Among the entries below, how many lines include "metrics"? Give the number alone.

--- DATA FOR PROCESSING Enclosed Below ---

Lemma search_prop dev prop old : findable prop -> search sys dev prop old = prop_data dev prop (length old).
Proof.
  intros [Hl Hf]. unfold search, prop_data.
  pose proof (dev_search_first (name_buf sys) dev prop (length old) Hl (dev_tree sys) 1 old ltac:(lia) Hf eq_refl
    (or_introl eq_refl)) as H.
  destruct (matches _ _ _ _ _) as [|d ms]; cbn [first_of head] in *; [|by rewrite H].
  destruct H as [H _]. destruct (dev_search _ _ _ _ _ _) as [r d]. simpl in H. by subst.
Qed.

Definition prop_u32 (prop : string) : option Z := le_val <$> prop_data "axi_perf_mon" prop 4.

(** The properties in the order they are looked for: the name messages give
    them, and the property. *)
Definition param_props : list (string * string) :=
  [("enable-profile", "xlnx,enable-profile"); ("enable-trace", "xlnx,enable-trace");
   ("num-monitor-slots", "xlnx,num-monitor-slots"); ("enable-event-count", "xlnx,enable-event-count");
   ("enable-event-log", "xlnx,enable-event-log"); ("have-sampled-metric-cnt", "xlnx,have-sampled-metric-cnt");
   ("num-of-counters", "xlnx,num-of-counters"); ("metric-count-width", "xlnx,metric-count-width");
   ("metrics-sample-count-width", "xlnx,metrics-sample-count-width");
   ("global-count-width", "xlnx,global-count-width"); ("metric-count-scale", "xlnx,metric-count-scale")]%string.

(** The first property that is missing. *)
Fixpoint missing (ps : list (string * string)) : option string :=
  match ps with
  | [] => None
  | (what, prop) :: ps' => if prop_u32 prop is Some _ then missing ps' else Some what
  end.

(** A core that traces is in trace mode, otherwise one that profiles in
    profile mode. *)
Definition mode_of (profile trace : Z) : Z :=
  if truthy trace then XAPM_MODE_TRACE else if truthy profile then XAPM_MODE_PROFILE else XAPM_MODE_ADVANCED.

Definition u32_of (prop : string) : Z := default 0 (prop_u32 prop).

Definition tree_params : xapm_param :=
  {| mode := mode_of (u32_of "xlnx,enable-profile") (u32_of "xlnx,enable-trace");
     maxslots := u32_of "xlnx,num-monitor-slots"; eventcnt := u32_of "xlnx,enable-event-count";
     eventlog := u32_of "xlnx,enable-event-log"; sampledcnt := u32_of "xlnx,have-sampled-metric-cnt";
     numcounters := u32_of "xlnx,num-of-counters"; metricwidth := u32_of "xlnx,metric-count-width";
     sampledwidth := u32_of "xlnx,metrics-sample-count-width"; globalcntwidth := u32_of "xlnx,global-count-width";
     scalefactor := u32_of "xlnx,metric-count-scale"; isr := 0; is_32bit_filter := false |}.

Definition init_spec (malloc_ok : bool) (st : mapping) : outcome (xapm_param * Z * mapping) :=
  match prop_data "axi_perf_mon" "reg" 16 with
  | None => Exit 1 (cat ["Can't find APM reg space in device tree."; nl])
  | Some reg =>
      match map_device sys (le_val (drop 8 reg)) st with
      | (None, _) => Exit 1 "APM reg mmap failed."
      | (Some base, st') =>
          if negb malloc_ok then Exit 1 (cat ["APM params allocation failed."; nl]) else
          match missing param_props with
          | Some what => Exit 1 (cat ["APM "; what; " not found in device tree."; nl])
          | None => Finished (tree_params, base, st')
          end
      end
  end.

--- End of Enclosed DATA FOR PROCESSING ---
--- DATA FOR PROCESSING Enclosed Below ---

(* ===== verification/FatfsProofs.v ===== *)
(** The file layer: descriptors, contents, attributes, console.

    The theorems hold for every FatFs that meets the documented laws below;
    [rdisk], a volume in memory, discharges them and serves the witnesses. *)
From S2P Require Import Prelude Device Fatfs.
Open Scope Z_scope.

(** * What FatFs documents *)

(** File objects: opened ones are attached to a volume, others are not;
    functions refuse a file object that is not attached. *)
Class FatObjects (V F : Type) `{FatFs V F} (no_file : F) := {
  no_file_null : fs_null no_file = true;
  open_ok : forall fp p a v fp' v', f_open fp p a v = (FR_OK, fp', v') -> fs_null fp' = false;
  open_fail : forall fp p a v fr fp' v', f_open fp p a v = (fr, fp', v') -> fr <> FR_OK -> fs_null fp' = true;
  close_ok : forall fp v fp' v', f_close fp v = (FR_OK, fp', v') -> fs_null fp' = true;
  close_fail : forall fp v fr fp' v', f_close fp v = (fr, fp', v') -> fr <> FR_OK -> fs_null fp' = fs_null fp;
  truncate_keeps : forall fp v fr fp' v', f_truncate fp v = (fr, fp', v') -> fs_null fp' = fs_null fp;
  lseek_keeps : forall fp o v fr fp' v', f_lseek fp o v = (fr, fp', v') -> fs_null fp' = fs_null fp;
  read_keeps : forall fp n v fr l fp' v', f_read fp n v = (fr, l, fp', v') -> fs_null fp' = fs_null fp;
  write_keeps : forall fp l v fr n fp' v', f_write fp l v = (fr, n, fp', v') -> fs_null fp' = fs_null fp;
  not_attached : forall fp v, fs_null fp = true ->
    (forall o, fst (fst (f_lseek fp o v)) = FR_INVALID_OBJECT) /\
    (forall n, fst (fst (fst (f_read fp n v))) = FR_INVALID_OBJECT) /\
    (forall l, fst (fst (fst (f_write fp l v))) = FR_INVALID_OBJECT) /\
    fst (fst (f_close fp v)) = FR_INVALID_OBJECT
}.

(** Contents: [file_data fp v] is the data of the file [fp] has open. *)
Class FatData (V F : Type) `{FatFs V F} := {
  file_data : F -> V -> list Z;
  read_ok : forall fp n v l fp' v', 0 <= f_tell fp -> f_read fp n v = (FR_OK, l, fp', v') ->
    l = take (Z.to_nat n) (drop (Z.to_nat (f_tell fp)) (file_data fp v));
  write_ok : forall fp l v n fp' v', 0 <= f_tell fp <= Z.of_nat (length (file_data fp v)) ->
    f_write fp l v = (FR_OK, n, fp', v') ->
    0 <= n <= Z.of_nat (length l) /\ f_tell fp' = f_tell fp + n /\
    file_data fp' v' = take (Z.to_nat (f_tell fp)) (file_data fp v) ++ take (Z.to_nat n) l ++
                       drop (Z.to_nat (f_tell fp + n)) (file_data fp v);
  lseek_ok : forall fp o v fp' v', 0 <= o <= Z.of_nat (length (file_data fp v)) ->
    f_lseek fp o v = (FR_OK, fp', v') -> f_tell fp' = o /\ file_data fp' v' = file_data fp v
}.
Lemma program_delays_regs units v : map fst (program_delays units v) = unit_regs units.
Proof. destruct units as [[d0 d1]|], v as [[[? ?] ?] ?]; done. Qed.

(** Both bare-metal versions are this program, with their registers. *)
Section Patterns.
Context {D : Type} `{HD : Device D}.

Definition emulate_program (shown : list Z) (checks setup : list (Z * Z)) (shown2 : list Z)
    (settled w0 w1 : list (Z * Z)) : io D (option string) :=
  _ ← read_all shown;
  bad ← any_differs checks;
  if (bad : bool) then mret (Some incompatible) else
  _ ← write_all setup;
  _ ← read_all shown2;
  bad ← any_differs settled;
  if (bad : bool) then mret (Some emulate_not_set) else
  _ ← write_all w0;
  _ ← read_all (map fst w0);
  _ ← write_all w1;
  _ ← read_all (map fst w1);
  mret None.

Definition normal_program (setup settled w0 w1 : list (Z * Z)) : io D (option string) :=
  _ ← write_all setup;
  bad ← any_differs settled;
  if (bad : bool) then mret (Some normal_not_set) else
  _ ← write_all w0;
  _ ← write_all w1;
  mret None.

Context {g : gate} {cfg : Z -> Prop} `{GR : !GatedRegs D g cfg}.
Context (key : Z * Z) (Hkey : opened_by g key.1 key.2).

--- End of Enclosed DATA FOR PROCESSING ---

## OUTPUT BELOW
2